Stored items:
·····
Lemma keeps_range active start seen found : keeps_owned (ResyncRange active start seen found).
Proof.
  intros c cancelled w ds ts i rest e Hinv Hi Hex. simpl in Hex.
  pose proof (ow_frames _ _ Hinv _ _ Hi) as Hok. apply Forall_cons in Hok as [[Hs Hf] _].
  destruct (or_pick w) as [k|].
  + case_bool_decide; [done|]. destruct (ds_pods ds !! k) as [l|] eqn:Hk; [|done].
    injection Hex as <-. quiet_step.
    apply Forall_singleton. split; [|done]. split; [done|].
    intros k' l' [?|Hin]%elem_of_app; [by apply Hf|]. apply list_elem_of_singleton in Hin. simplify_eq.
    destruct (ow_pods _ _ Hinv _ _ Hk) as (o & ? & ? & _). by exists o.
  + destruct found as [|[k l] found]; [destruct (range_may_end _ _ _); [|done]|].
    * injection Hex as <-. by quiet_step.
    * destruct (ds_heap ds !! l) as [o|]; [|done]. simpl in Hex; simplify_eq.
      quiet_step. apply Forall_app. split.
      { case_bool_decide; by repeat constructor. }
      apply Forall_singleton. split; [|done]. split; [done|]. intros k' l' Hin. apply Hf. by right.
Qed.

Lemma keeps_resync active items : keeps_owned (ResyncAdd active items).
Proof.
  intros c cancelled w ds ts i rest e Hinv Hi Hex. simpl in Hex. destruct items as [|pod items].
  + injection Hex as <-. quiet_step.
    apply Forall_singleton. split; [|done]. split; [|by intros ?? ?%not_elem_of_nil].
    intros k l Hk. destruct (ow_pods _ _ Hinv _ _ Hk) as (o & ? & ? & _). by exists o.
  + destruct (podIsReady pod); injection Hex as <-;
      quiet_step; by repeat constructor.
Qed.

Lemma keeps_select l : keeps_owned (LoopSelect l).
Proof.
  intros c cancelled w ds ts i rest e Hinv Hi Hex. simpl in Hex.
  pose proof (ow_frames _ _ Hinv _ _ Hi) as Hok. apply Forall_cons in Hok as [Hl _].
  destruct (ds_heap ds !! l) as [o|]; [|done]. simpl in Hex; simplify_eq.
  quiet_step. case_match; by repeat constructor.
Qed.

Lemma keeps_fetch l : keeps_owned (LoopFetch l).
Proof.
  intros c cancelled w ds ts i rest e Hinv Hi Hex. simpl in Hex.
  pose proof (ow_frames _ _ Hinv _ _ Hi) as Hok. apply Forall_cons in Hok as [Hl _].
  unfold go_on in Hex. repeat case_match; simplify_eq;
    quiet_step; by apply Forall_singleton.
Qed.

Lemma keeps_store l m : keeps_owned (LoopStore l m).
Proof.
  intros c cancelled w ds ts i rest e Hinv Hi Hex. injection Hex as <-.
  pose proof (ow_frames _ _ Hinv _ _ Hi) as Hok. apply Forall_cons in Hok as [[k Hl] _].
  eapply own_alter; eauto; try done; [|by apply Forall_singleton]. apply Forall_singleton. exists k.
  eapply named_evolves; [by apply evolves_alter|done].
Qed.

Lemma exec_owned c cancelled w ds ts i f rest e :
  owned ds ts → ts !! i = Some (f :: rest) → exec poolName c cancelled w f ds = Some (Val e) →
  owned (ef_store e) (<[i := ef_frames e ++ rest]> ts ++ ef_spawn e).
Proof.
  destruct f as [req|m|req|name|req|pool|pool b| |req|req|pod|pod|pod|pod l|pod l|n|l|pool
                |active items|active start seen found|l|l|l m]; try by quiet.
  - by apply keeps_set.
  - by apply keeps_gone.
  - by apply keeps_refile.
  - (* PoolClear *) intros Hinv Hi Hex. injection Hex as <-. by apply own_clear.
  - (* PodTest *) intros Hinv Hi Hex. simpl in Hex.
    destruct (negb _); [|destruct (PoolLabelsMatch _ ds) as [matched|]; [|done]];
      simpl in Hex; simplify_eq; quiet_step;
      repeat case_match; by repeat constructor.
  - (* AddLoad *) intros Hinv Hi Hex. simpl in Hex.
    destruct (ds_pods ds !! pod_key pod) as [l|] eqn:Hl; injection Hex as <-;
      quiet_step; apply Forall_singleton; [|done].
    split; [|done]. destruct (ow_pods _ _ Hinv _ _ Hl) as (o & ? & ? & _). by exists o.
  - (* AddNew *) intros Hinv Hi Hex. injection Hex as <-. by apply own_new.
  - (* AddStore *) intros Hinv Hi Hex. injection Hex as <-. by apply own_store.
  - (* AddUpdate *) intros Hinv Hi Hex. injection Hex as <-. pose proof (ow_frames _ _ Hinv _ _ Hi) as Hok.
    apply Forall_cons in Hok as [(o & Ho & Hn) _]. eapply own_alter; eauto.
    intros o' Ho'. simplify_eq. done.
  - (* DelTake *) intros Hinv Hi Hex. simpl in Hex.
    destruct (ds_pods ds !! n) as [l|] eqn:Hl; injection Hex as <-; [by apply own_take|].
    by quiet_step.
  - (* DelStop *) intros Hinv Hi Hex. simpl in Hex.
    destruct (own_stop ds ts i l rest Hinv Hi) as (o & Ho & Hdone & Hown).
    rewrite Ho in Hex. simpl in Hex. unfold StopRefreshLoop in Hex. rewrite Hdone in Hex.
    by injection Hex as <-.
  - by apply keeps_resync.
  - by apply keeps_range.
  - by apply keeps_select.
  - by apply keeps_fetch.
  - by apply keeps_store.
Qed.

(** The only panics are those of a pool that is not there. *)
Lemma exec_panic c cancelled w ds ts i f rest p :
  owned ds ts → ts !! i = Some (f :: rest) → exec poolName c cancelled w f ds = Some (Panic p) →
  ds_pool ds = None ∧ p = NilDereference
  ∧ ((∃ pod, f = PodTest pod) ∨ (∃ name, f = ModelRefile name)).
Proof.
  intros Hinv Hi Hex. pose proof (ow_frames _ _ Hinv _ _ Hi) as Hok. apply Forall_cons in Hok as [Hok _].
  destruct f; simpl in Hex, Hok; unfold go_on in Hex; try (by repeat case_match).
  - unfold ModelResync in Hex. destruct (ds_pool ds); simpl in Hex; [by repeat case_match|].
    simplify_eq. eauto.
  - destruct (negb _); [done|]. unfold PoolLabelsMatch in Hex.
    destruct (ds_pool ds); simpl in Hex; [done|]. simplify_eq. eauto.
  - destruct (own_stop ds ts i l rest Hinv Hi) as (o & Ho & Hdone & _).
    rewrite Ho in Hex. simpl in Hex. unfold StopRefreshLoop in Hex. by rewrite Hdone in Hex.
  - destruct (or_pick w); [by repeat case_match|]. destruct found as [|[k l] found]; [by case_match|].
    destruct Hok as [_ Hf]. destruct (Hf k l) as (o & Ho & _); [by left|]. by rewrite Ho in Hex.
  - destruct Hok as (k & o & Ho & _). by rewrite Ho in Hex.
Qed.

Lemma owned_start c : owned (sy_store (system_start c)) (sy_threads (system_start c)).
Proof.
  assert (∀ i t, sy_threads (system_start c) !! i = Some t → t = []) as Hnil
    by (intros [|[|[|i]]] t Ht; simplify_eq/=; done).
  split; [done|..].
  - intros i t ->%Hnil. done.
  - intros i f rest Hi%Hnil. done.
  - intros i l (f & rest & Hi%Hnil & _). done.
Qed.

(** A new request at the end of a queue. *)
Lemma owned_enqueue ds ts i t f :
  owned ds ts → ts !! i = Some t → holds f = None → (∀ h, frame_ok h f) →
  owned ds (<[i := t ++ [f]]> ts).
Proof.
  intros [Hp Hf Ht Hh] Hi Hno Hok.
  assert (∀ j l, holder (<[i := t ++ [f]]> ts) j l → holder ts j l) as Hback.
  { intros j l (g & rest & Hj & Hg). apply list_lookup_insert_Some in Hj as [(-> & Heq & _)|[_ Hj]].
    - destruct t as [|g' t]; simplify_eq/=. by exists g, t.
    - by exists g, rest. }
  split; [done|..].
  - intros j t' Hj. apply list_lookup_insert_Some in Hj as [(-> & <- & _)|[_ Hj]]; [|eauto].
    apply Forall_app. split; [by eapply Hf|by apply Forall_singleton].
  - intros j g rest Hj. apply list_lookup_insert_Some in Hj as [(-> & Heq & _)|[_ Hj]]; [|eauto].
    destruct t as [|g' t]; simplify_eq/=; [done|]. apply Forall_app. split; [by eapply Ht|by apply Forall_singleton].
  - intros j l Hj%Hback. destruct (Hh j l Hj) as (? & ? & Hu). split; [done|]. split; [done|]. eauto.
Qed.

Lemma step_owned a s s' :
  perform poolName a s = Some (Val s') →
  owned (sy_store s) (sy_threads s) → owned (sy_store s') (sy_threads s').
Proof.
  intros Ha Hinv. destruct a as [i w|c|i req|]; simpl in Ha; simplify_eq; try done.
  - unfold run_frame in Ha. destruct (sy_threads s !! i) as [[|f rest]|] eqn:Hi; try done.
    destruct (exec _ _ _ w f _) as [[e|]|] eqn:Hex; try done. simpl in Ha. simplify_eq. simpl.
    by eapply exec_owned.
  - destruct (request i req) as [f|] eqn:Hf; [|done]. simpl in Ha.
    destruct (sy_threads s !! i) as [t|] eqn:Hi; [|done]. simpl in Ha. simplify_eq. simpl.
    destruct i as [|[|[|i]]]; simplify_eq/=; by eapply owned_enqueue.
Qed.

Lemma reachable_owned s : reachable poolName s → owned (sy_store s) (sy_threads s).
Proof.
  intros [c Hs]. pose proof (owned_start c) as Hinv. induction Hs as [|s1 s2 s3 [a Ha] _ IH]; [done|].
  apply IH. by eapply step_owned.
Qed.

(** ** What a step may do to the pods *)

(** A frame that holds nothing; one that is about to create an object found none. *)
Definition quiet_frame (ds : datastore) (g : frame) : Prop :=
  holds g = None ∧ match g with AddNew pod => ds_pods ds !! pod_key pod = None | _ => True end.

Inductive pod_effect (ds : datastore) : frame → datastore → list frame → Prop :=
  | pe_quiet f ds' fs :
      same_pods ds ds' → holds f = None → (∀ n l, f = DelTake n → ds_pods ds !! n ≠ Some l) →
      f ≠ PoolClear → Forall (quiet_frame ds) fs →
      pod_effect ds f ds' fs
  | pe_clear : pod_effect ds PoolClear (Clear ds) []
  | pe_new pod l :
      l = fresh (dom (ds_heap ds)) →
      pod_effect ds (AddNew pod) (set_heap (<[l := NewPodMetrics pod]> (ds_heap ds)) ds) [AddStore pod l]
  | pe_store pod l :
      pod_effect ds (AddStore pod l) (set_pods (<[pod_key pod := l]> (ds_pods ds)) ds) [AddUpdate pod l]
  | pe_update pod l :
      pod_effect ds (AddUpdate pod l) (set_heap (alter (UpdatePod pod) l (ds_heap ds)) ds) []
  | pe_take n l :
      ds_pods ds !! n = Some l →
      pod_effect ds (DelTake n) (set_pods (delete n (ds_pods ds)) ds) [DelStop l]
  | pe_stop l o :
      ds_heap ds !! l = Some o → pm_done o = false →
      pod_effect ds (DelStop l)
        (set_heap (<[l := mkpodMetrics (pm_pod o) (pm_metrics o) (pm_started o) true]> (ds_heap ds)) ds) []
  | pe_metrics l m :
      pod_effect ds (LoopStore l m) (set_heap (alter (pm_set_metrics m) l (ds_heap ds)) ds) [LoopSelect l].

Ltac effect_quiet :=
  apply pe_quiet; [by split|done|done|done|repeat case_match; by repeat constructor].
·····
What the task asks:
Return every line from the entries that holds the string "eapply".

Response area:
  eapply own_alter; eauto; try done; [|by apply Forall_singleton]. apply Forall_singleton. exists k.
  eapply named_evolves; [by apply evolves_alter|done].
    apply Forall_cons in Hok as [(o & Ho & Hn) _]. eapply own_alter; eauto.
    apply Forall_app. split; [by eapply Hf|by apply Forall_singleton].
    destruct t as [|g' t]; simplify_eq/=; [done|]. apply Forall_app. split; [by eapply Ht|by apply Forall_singleton].
    by eapply exec_owned.
    destruct i as [|[|[|i]]]; simplify_eq/=; by eapply owned_enqueue.
  apply IH. by eapply step_owned.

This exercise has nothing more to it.